The Curse of the Blue Line - Roccacascalegna to Pretoro for Half the Group - Five K up Lanciano Pass for the Other Half

Throughout the trip we talk about the blue line everyday.  Such as see you on the blue line or stay on the blue line.  The blue line is Jim’s  extremely detailed and sometimes near genius mapped itinerary for our trip that we can all pull up on google maps and use for navigation throughout the day.  Mostly we love the blue line but on some occasions a curse word is associated with Jim’s blue line.  He tried to keep the trip off busy roads which has mostly resulted in delightful rides through bucolic and wild landscapes.  However, sometimes leaving the more travelled routes puts us on many a 20 percent grade putting at least me into the suffer zone and sometimes forcing everyone to push their bikes.  Our definition for busy or non busy roads is by how many sleeping dogs or cats are passed in the middle of the road.  Yes, we pass many sleeping dogs in the center of the road and the rare siting is a cat sleeping in the road.  Well, I digress…

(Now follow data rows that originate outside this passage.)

(** C17: the fork of a followed task, with fork following configured, makes the child
    followed and leaves every other task as it was; the child is marked pre-exec exactly
    when its parent was armed or it was marked already, and the fork record names the
    parent and the child. *)
Theorem fork_follows child w :
  let r := running w in
  tracked w (ctx_pid r) (ctx_tid r) = true -> config_flag w CONFIG_FOLLOW_FORKS = true -> updates_ok ->
  let w' := snd (trace_sched_process_fork child w) in
  tracked_id w' (u32 child) = true /\
  pre_exec_id w' (u32 child) = armed w || pre_exec_id w (u32 child) /\
  (forall k, k <> u32 child -> maps w' filter_map !! k = maps w filter_map !! k) /\
  (config_flag w CONFIG_EMIT_LIFECYCLE = true -> ring_has_room -> no_fault ->
   one_more w w' (lifecycle_envelope r LIFECYCLE_FORK (ctx_pid r) (ctx_tid r) (ctx_pid r) (u32 child))).
Proof.
  cbv zeta. intros T F U. pose proof (fork_result child w) as (w1 & H1 & H2). unfold wp in *.
  set (w' := snd (trace_sched_process_fork child w)) in *. clearbody w'. set (c := u32 child) in *.
  assert (filter_at c w w1 /\ submitted w1 = submitted w /\ (tracked_id w c = true -> tracked_id w1 c = true) /\
    pre_exec_id w1 c = armed w || pre_exec_id w c) as (F1 & S1 & C1 & P1).
  { unfold tracked_id, pre_exec_id. destruct (armed w).
    - destruct H1 as (F1 & S1 & [V | [_ N]]); [|by destruct (N U)]. by rewrite V.
    - destruct H1 as (F1 & M1 & S1). by rewrite M1. }
  assert (tracked w1 (ctx_pid (running w)) (ctx_tid (running w)) = true) as T1.
  { rewrite tracked_ids in *. assert (forall k, tracked_id w k = true -> tracked_id w1 k = true) as Up.
    { intros k. destruct (decide (k = c)) as [->|]; [done|]. by rewrite (filter_at_id _ _ _ _ F1). }
    apply orb_true_iff in T as [T|T]; apply Up in T; rewrite T; [done|]. apply orb_true_r. }
  rewrite T1, F in H2. destruct H2 as (w2 & w3 & (F2 & S2 & [V2 | [_ N]]) & L & _ & _ & _ & Hend);
    [|by destruct (N U)]. destruct (Hend eq_refl) as [M4 S4].
  assert (filter_at c w w2) as F12 by (by etrans). destruct L as ([R3 M3 _ _] & _ & L).
  unfold tracked_id, pre_exec_id at 1. rewrite M4, M3, V2. split_and!.
  - apply follow_value_followed.
  - rewrite follow_value_pre_exec. exact P1.
  - apply F12.
  - intros E Room NF. rewrite <- (config_flag_at _ _ _ _ F12) in E.
    destruct (L E Room NF) as (rec & env & sq & S & D & Rl). exists rec, env.
    split; [congruence|]. split; [done|]. apply reads_lifecycle_envelope in Rl.
    rewrite (fa_running _ _ _ F12), Z.eqb_refl, fork_identity_pid in Rl by apply u32_range.
    by rewrite u32_u64 in Rl by apply u32_range.
Qed.

(** The tracking maps and the pending syscall at the end of an exec that is followed. *)
Lemma exec_tail pid w1 w2 w3 w4 filename kind tid a0 a1 :
  disarmed w1 w2 -> completed_exec w2 w3 -> lifecycle_delivered kind pid tid a0 a1 filename w3 w4 ->
  let w' := snd (bpf_map_delete_elem pending_exec_map pid w4) in
  maps w' filter_map = maps w2 filter_map /\ maps w' pending_exec_map !! pid = None /\
  pending_now w' = pending_now w3 /\ submitted w' = submitted w4 /\ running w' = running w1 /\
  config_flag w3 CONFIG_EMIT_LIFECYCLE = config_flag w1 CONFIG_EMIT_LIFECYCLE /\
  pending_now w2 = pending_now w1 /\ submitted w2 = submitted w1.
Proof.
  intros (R2 & S2 & T2 & O2 & _) (R3 & F3 & C3 & _ & _) ([R4 M4 T4 _] & _).
  destruct (delete_frame pending_exec_map pid w4) as ((T5 & R5) & S5 & _ & D5 & O5).
  set (w' := snd (bpf_map_delete_elem pending_exec_map pid w4)) in *. cbv zeta. split_and!.
  - apply map_eq. intros k. rewrite O5 by (by left). by rewrite M4, F3.
  - done.
  - apply same_tasks_pending. split; congruence.
  - done.
  - congruence.
  - unfold config_flag. rewrite C3, O2; done.
  - apply same_tasks_pending. by split.
  - done.
Qed.

(** C19: when a thread that is followed execs in the place of a leader that is not, the
    process is followed from then on, the thread's entry is gone, every other task keeps
    its entry, and no exec of the process is pending. *)
Theorem exec_adopts ctx w v :
  let r := running w in let old := u32 (exec_old_pid ctx) in
  tracked w (ctx_pid r) (ctx_tid r) = false -> old <> 0 -> old <> ctx_tid r ->
  maps w filter_map !! old = Some v -> has_flag v FILTER_TASK_TRACKED = true -> updates_ok ->
  let w' := snd (trace_sched_process_exec ctx w) in
  tracked_id w' (ctx_pid r) = true /\ maps w' filter_map !! old = None /\
  (forall k, k <> ctx_pid r -> k <> ctx_tid r -> k <> old -> maps w' filter_map !! k = maps w filter_map !! k) /\
  pre_exec_id w' (ctx_tid r) = false /\ maps w' pending_exec_map !! ctx_pid r = None.
Proof.
  cbv zeta. intros T N0 Nt E V U. pose proof (exec_result ctx w) as (ok & w1 & (R1 & _ & _ & _ & H1) & H2).
  unfold wp in *. set (w' := snd (trace_sched_process_exec ctx w)) in *. clearbody w'.
  set (old := u32 (exec_old_pid ctx)) in *. set (pid := ctx_pid (running w)) in *.
  set (tid := ctx_tid (running w)) in *.
  assert (adopts w tid old = true) as Ad.
  { unfold adopts, tracked_id. rewrite E. cbn. rewrite V.
    by rewrite (proj2 (Z.eqb_neq _ _) N0), (proj2 (Z.eqb_neq _ _) Nt). }
  rewrite T, Ad, E in H1. destruct ok; cbn [andb] in H1; [|by destruct H1 as (_ & _ & Hn); destruct (Hn eq_refl U)].
  destruct H2 as (w2 & w3 & w4 & fn & D2 & C3 & L4 & ->).
  destruct (exec_tail pid _ _ _ _ _ _ _ _ _ D2 C3 L4) as (Mf & Mp & _).
  destruct D2 as (_ & _ & _ & _ & F2 & _ & _ & D2). destruct (D2 U) as [F2t _]. rewrite R1 in F2, F2t. fold tid in F2, F2t.
  assert (old <> pid) as Np.
  { intros Hop. rewrite tracked_ids in T. apply orb_false_iff in T as [T _]. unfold tracked_id in T.
    rewrite <- Hop, E in T. cbn in T. congruence. }
  unfold tracked_id, pre_exec_id. rewrite Mf. split_and!.
  - destruct (decide (pid = tid)) as [Ept|Npt].
    + rewrite Ept, F2t, H1, lookup_delete_ne by congruence. rewrite <- Ept, lookup_insert_eq. cbn.
      by rewrite ldiff_flag.
    + rewrite F2, H1, lookup_delete_ne, lookup_insert_eq by done. done.
  - by rewrite F2, H1, lookup_delete_eq.
  - intros k K1 K2 K3. rewrite F2, H1, lookup_delete_ne, lookup_insert_ne by done. done.
  - rewrite F2t. destruct (maps w1 filter_map !! tid); [|done]. cbn. apply ldiff_cleared.
  - done.
Qed.

(** C18: the exec of a followed task with a pending exec syscall submits two records in
    order, the exit of that syscall with return value zero and the lifecycle record of the
    exec; nothing is pending afterwards, no exec of the process is awaited, and the task is
    no longer marked pre-exec. *)
Theorem exec_completes ctx w p :
  let r := running w in
  tracked w (ctx_pid r) (ctx_tid r) = true -> pending_now w = Some p ->
  is_exec_payload_direct_syscall (p_sys_id p) = true -> config_flag w CONFIG_EMIT_LIFECYCLE = true ->
  updates_ok -> ring_has_room -> no_fault ->
  let w' := snd (trace_sched_process_exec ctx w) in
  (exists d rec1 env1 rec2 env2, submitted w' = submitted w ++ [rec1; rec2] /\
     decodeTraceEventV2Envelope rec1 = Some env1 /\ exit_envelope r p 0 d env1 /\
     decodeTraceEventV2Envelope rec2 = Some env2 /\
     lifecycle_envelope r LIFECYCLE_EXEC (ctx_pid r) (ctx_tid r) (u64 (s32 (exec_old_pid ctx))) (ctx_tid r) env2) /\
  pending_now w' = None /\ maps w' pending_exec_map !! ctx_pid r = None /\ pre_exec_id w' (ctx_tid r) = false.
Proof.
  cbv zeta. intros T P X C U Room NF.
  pose proof (exec_result ctx w) as (ok & w1 & (R1 & S1 & T1 & O1 & H1) & H2). unfold wp in *.
  set (w' := snd (trace_sched_process_exec ctx w)) in *. clearbody w'. rewrite T in H1.
  destruct H1 as [-> M1]. destruct H2 as (w2 & w3 & w4 & fn & D2 & C3 & L4 & ->).
  destruct (exec_tail (ctx_pid (running w)) _ _ _ _ _ _ _ _ _ D2 C3 L4) as (Mf & Mp & P5 & S5 & _ & Cf & P2 & S2).
  rewrite (same_tasks_pending w w1), P in P2 by (by split).
  destruct C3 as (R3 & _ & _ & _ & C3). rewrite P2, X in C3. destruct C3 as [P3 C3].
  destruct (C3 Room NF) as (d & rec1 & env1 & S3 & Dc1 & E1 & _).
  assert (running w2 = running w) as R2 by (destruct D2 as (R2 & _); congruence).
  destruct L4 as (_ & _ & L4). rewrite Cf in L4. unfold config_flag in *. rewrite M1 in L4.
  destruct (L4 C Room NF) as (rec2 & env2 & sq & S4 & Dc2 & Rl). apply reads_lifecycle_envelope in Rl.
  split_and!; [|congruence|done|].
  - exists d, rec1, env1, rec2, env2. rewrite R2 in E1. rewrite R3, R2 in Rl. cbn [Z.eqb Pos.eqb] in Rl.
    rewrite (u32_u64 (ctx_tid _)) in Rl by apply u32_range. split_and!; try done.
    rewrite S5, S4, S3, S2, S1. by rewrite <- app_assoc.
  - unfold pre_exec_id. rewrite Mf. destruct D2 as (_ & _ & _ & _ & _ & _ & _ & D2).
    destruct (D2 U) as [F _]. rewrite R1 in F. rewrite F. destruct (maps w1 filter_map !! ctx_tid (running w)); [|done].
    cbn. apply ldiff_cleared.
Qed.

(** C20: the exit of a followed task that no exec replaces removes exactly its own entry from
    the followed tasks, with its pending syscall, fork flags and attach mark, leaves the
    storage of every other task alone, and is reported with one lifecycle record; the exit
    of a thread therefore leaves its process followed. *)
Theorem exit_forgets w :
  let r := running w in
  tracked w (ctx_pid r) (ctx_tid r) = true -> replaced_leader w = false ->
  default 0 (maps w unknown_children_map !! ctx_tid r) = 0 ->
  let w' := snd (trace_sched_process_exit w) in
  maps w' filter_map = delete (ctx_tid r) (maps w filter_map) /\ pending_now w' = None /\
  maps w' pending_fork_flags_map !! ctx_tid r = None /\ maps w' attach_roots_map !! ctx_tid r = None /\
  (forall t, t <> cur_task r -> tasks w' !! t = tasks w !! t) /\
  (config_flag w CONFIG_EMIT_LIFECYCLE = true -> ring_has_room -> no_fault -> exists exit_code,
     one_more w w' (lifecycle_envelope r LIFECYCLE_EXIT (ctx_pid r) (ctx_tid r) (u64 (s32 exit_code)) 0)).
Proof.
  cbv zeta. intros T Rp Un. pose proof (exit_result w) as (w1 & w2 & Uk & H2). unfold wp in *.
  set (w' := snd (trace_sched_process_exit w)) in *. clearbody w'. rewrite T, Rp in H2. cbn [negb] in H2.
  destruct (took_unknown_state _ _ _ Uk) as (R2 & T2 & M2).
  destruct Uk as (_ & S1 & _ & _ & _ & E). rewrite Un in E. cbn in E. subst w2.
  destruct H2 as (w3 & w4 & code & (R3 & S3 & T3 & M3 & _) & [Gr Gs Gp Gt Gf Gu Go Gl Gc Ge Gd Ga] & ([R5 M5 T5 _] & _ & L)).
  rewrite M5. split_and!.
  - rewrite Gf, M3, M2; done.
  - rewrite <- Gp. apply same_tasks_pending. by split.
  - rewrite Gl. apply lookup_delete_eq.
  - rewrite Go. apply lookup_delete_eq.
  - intros t Ht. rewrite T5, Gt by (rewrite R3, R2; done). congruence.
  - intros C Room NF. exists code.
    assert (config_flag w4 CONFIG_EMIT_LIFECYCLE = true) as C4.
    { unfold config_flag in *. rewrite Gc, M3, M2; done. }
    destruct (L C4 Room NF) as (rec & env & sq & S & D & Rl). exists rec, env.
    apply reads_lifecycle_envelope in Rl. rewrite Gr, R3, R2 in Rl.
    split_and!; [congruence | done | exact Rl].
Qed.

(** C21: the free of a followed task removes exactly the entry of the freed id and is reported,
    but it also discards the pending syscall of whatever task is running: the helper it
    shares with the exit program always works on the current task. *)
Theorem free_forgets freed w :
  u32 freed <> 0 -> tracked_id w (u32 freed) = true ->
  let w' := snd (trace_sched_process_free freed w) in
  maps w' filter_map = delete (u32 freed) (maps w filter_map) /\ pending_now w' = None /\
  (config_flag w CONFIG_EMIT_LIFECYCLE = true -> ring_has_room -> no_fault ->
     one_more w w' (lifecycle_envelope (running w) LIFECYCLE_FREE (u32 freed) (u32 freed) (u32 freed) 0)).
Proof.
  intros N T. cbv zeta. pose proof (free_result freed w) as F. cbv zeta in F.
  rewrite T, (proj2 (Z.eqb_neq _ _) N) in F. cbn [negb andb] in F.
  destruct F as (w1 & [Gr Gs Gp Gt Gf Gu Go Gl Gc Ge Gd Ga] & ([R M T' _] & _ & L)). rewrite M. split_and!.
  - done.
  - rewrite <- Gp. apply same_tasks_pending. by split.
  - intros C Room NF. assert (config_flag w1 CONFIG_EMIT_LIFECYCLE = true) as C1.
    { unfold config_flag in *. by rewrite Gc. }
    destruct (L C1 Room NF) as (rec & env & sq & S & D & Rl). exists rec, env.
    apply reads_lifecycle_envelope in Rl. rewrite Gr, !(u32_u64 (u32 freed)) in Rl by apply u32_range.
    split_and!; [congruence | done | exact Rl].
Qed.
End LifecycleClaims.

Section Muted.
Context {K : Kernel} {A : Arch} {H : Handlers}.

(** Syscalls the tracer is not asked about: the signal return, everything but exec before the
    first exec, and what the syscall filter does not select. *)
Definition muted (w : world) (sys_id : Z) : bool :=
  let cfg := maps w config_map !! 0 in
  one_of sys_id [SYS_RT_SIGRETURN] ||
  is_pre_exec_suppressed_syscall (task_flags w (ctx_pid (running w)) (ctx_tid (running w))) sys_id ||
  negb (fst (should_trace_syscall sys_id cfg w)) && negb (is_fd_state_tracked sys_id cfg).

Here is Jim getting ready to leave our bnb with rosemary I found the day before for cooking with the next time we have a cooking facility.

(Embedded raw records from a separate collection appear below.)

(* ===== verification/Closing.v ===== *)
(** How a syscall is closed.

    An exit handler looks the pending syscall up, submits its record, in some
    families after records with parts of what the call left in memory
    ([EVENT_FLAG_EXIT_FRAGMENT]), and empties the cell.  [closed] says so of a
    run; every handler of the exit program array, and the programs behind the
    kretprobe of [recvmsg], are shown to have it. *)
From stdpp Require Import base list gmap numbers.
From S2P Require Import Prelude Syscalls Abi Kernel Consumer Stats Tlv Emit Decoder EventCore Payload LifecycleState Pending Namespace Lifecycle Structs FdPath Paths Misc Captures Control Keyring Xattr Quota Filesystem Network Slots Iovec NestedFd Poll Select Aio Bpf BpfExit Message Handlers EnterHandlers ExitHandlers Recvmsg Dispatch Trace Delivery Pairing Confine Tracking TrackingProps.

(** ** The records of an exit *)

(** What every record of the exit of [p] says. *)
Record closing_envelope (r : exec_ctx) (p : pending_syscall) (rv dur : Z) (env : traceEventEnvelope)
    : Prop := ClosingEnvelope {
  ce_type : e_eventType env = EVENT_TYPE_EXIT;
  ce_cpu : e_cpu env = u32 (cur_cpu r);
  ce_pid : e_pid env = u32 (p_pid p);
  ce_tid : e_tid env = u32 (p_tid p);
  ce_sys_id : e_sysID env = u32 (p_sys_id p);
  ce_args : e_args env = args_u64 (p_args p);
  ce_ret : e_ret env = s64 rv;
  ce_duration : e_duration env = u64 dur;
  ce_stack : e_stackID env = s32 (p_stack_id p) }.

(** The consumer reads such a record, marked as a fragment or not. *)
Definition reads_closing (fragment : bool) (p : pending_syscall) (rv dur : Z) (r : exec_ctx) (rec : list Z) : Prop :=
  exists env, decodeTraceEventV2Envelope rec = Some env /\ closing_envelope r p rv dur env /\
    has_flag (e_eventFlags env) EVENT_FLAG_EXIT_FRAGMENT = fragment.

(** The flags a payload leaves say whether the record is a fragment. *)
Definition marks (fragment : bool) (Pf : Z -> list Z -> Prop) : Prop :=
  forall flags pl, Pf flags pl -> has_flag (u16 flags) EVENT_FLAG_EXIT_FRAGMENT = fragment.

Lemma marks_tlv guard b F P :
  (forall fl, F fl -> has_flag (u16 fl) EVENT_FLAG_EXIT_FRAGMENT = b /\ has_flag (u16 (Z.lor fl 2)) EVENT_FLAG_EXIT_FRAGMENT = b) ->
  marks b (decodes guard F P).
Proof.
  intros H flags pl (fl & HF & -> & _). unfold tlv_flag. by destruct (_ <? _); apply H.
Qed.
Lemma marks_fixed guard base P :
  In base [0; EVENT_FLAG_KVM_EXIT; EVENT_FLAG_EXIT_FRAGMENT] ->
  marks (has_flag base EVENT_FLAG_EXIT_FRAGMENT) (decodes guard (eq base) P).
Proof.
  intros H. apply marks_tlv. intros fl <-. cbn in H.
  destruct H as [<-|[<-|[<-|[]]]]; done.
Qed.
Lemma marks_from guard base P :
  In base [0; EVENT_FLAG_KVM_EXIT; EVENT_FLAG_EXIT_FRAGMENT] ->
  marks (has_flag base EVENT_FLAG_EXIT_FRAGMENT) (decodes guard (flags_from base) P).
Proof.
  intros H. apply marks_tlv. intros fl [->| ->]; cbn in H;
    destruct H as [<-|[<-|[<-|[]]]]; done.
Qed.
Lemma marks_none f : has_flag (u16 f) EVENT_FLAG_EXIT_FRAGMENT = false -> marks false (fun flags pl => flags = f /\ pl = []).
Proof. by intros H flags pl [-> _]. Qed.

Lemma reads_exit_closing r p ts rv dur res Pf sq rec b :
  reads_exit r (p_pid p) (p_tid p) (p_sys_id p) ts (p_args p) rv dur (p_stack_id p) res Pf sq rec ->
  marks b Pf -> reads_closing b p rv dur r rec.
Proof.
  intros (hd & flags & pl & cpu & [] & D & HP) M. eexists. split; [exact D|]. split; [by split|].
  cbn. rewrite hr_flags. by eapply M.
Qed.

Section Reports.
Context {K : Kernel} {A : Arch}.

(** [m] makes one attempt at a record of the exit of [p]. *)
Definition reports (fragment : bool) (p : pending_syscall) (rv dur : Z) {B} (m : prog B) : Prop :=
  emitter (fun r _ => reads_closing fragment p rv dur r) m.
(** The same for a program that says whether it made one, and nothing else otherwise. *)
Definition reports_if (p : pending_syscall) (rv dur : Z) (m : prog bool) : Prop :=
  emitter_if (fun r _ => reads_closing false p rv dur r) m.

Lemma emitter_mono {B} W W' (m : prog B) :
  (forall r seq rec, W r seq rec -> W' r seq rec) -> emitter W m -> emitter W' m.
Proof.
  intros HW H w. eapply wp_mono; [apply H|]. intros x w' [E O]. split; [done|].
  eapply outcome_mono; [|exact O]. apply HW.
Qed.

Lemma pending_reports {B} b p rv dur Pf (m : prog B) :
  emitter (fun r => reads_pending_exit r p rv dur Pf) m -> marks b Pf -> reports b p rv dur m.
Proof. intros H M. eapply emitter_mono; [|exact H]. intros r sq rec HR. eapply reads_exit_closing; [exact HR | exact M]. Qed.
Lemma capture_reports {B} p rv dur P (m : prog B) :
  emitter (fun r => reads_capture_exit r p rv dur P) m -> reports false p rv dur m.
Proof. intros H. eapply pending_reports; [exact H|]. apply (marks_fixed _ 0). cbn. auto. Qed.
Lemma flags_reports {B} p rv dur guard P (m : prog B) :
  emitter (fun r => reads_pending_exit r p rv dur (decodes guard (flags_from 0) P)) m -> reports false p rv dur m.
Proof. intros H. eapply pending_reports; [exact H|]. apply (marks_from _ 0). cbn. auto. Qed.
Lemma fixed_reports {B} p rv dur guard P (m : prog B) :
  emitter (fun r => reads_pending_exit r p rv dur (decodes guard (eq 0) P)) m -> reports false p rv dur m.
Proof. intros H. eapply pending_reports; [exact H|]. apply (marks_fixed _ 0). cbn. auto. Qed.
Lemma now_reports {B} b p rv dur Pf (m : prog B) :
  emitter (fun r => reads_exit_now r p rv dur Pf) m -> marks b Pf -> reports b p rv dur m.
Proof.
  intros H M. eapply emitter_mono; [|exact H]. intros r sq rec (now & HR). eapply reads_exit_closing; [exact HR | exact M].
Qed.

Lemma plain_reports p rv dur : reports false p rv dur (emit_syscall_exit_event_v2_direct p rv dur 0).
Proof. eapply pending_reports; [apply emit_syscall_exit_ok | exact (marks_none 0 eq_refl)]. Qed.

(** Diagnostics before the attempt. *)
Lemma emitter_quiet {X B} W (m : prog X) (k : X -> prog B) :
  keeps quiet m -> (forall x, emitter W (k x)) -> emitter W (bind m k).
Proof.
  intros Hm Hk w. wp_step. specialize (Hm w). unfold wp at 1. destruct (m w) as [x w1]. cbn [fst snd] in *.
  assert (running w1 = running w) as Er by apply Hm.
  eapply wp_mono; [apply (Hk x)|]. rewrite Er. intros y w2 [E O]. split; [|by eapply outcome_quiet].
  etrans; [by apply quiet_emits | exact E].
Qed.

Lemma reports_if_no p rv dur : reports_if p rv dur (ret false).
Proof. apply emitter_if_no. Qed.
Lemma reports_if_yes p rv dur (m : prog unit) : reports false p rv dur m -> reports_if p rv dur (m ;;; ret true).
Proof. apply emitter_if_yes. Qed.
(** One attempt, or else another. *)
Lemma reports_if_or p rv dur (m m' : prog bool) :
  reports_if p rv dur m -> reports_if p rv dur m' ->
  reports_if p rv dur (let* done := m in if done : bool then ret true else m').
Proof.
  intros H H' w. wp_step. eapply wp_mono; [apply (H w)|]. intros [] w1 H1; [by wp_step|].
  eapply wp_mono; [apply (H' w1)|]. cbv beta.
  assert (running w1 = running w) as -> by apply H1. intros [] w2 H2; [|by etrans].
  destruct H2 as [E O]. split; [|by eapply outcome_quiet]. etrans; [by apply quiet_emits | exact E].
Qed.
(** One attempt, or else the plain record. *)
Lemma reports_else_plain p rv dur (m : prog bool) :
  reports_if p rv dur m ->
  reports false p rv dur (let* done := m in
    if done : bool then ret tt else emit_syscall_exit_event_v2_direct p rv dur 0).
Proof.
  intros H w. wp_step. eapply wp_mono; [apply (H w)|]. intros [] w1 H1; [by wp_step|].
  eapply wp_mono; [apply (plain_reports p rv dur w1)|]. cbv beta.
  assert (running w1 = running w) as -> by apply H1. intros [] w2 [E O]. split; [|by eapply outcome_quiet].
  etrans; [by apply quiet_emits | exact E].
Qed.
End Reports.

We leave knowing a short climb is coming.  It is only 4k.  How bad could it be?  After a short descent we have to carry our bikes over a bridge under construction.  


Immediately after the road becomes extremely steep.  I immediately feel the horror and suffering of the previous afternoon overtaking me right out of the barn.  So a push to the top of the four k dreading the remaining 50 plus k for the day 


Things mellow out some with only some shorter pushes. We enter the town of Gessopalena where there is the ruins of a medieval city with some unbelievable views of the surrounding mountains.  We see the Adriatic Sea, towns where we have been and towns we are going to.  We can see Lanciano Pass which we will be summiting the next




We enjoyed a relaxing ride through Faro San Martino and had lunch along the base of the valley where it seemed like crystal clear water was just seeping out of the mountain. 

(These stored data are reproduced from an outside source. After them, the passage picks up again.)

(* ===== verification/Selection.v ===== *)
(** The programs the loader selects.

    Models the catalogs of [bpf_capture_manifest_generated.go] and the selection of
    [bpf_program_selection.go]: from the routes in force, which programs are loaded and put into
    the four program arrays.  The set of visited references and the four sets of slots are one set
    of references here, since [addProgramRef] fills them together.  Go ranges over the maps of
    routes in no order; the order below is the one of [map_to_list], and [selection_made] shows
    that the result is a set that does not depend on it. *)
From stdpp Require Import base list gmap numbers strings relations.
From S2P Require Import Prelude Syscalls Abi Kernel Handlers EnterHandlers ExitHandlers Closing Opening Routes.

Inductive bpfProgramArray : Type := ArrayEnter | ArrayExit | ArrayRecvmsg | ArrayMmsgBytes.
#[export] Instance bpfProgramArray_eq_dec : EqDecision bpfProgramArray.
Proof. solve_decision. Defined.
#[export] Instance bpfProgramArray_countable : Countable bpfProgramArray.
Proof.
  refine (inj_countable'
    (fun a => match a with ArrayEnter => 0%nat | ArrayExit => 1%nat | ArrayRecvmsg => 2%nat | ArrayMmsgBytes => 3%nat end)
    (fun n => match n with 0%nat => ArrayEnter | 1%nat => ArrayExit | 2%nat => ArrayRecvmsg | _ => ArrayMmsgBytes end) _).
  by intros [].
Defined.

Definition bpfProgramRef : Type := bpfProgramArray * Z.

We had a really difficult time finding lodging for tonight.  At one point there was a place that was available that had four beds in one room.  We are all getting along well respecting everyone’s space and occasional mood swings but sleeping all together just didn’t seem like the right thing at this point in the tour.  So we let that one go.  Then we couldn’t find anything the next time we checked. There was one room at a bnb in Pretoro and nothing else.  So looking further along the blue line, there were some hotels up Lanciano Pass but that didn’t seem like a good way to end a tough day.  But we had run out of options.  The closest hotel up the pass was the Il Signore.  So Doug bravely picks up the phone and calls.  Asking if they speak English receiving a no.  He tries to ask for a room. Rapid fire incomprehensible conversation begins on both sides.  Doug doesn’t understand him.  He doesn’t understand Doug.  Finally, Doug looking a little pale hands me the phone where I attempt to communicate.  After several conversation dead ends, I think that I might have booked a room for them for the night but there is anxiety all around as no one is really positive.   The anxiety builds to a crescendo when we are fueling up at Nick’s bar in Pretoro.  Jim and I have a bed here but Shawn and Doug have to muscle another five k up the pass where they may or may not have a bed.  So Doug decides to ask the friendly barkeep for some assistance.  He calls the hotel and asks on Doug’s behalf and confirms they have a reservation for “Doug”.  So everyone ends the day in a bed and still safely on the blue line.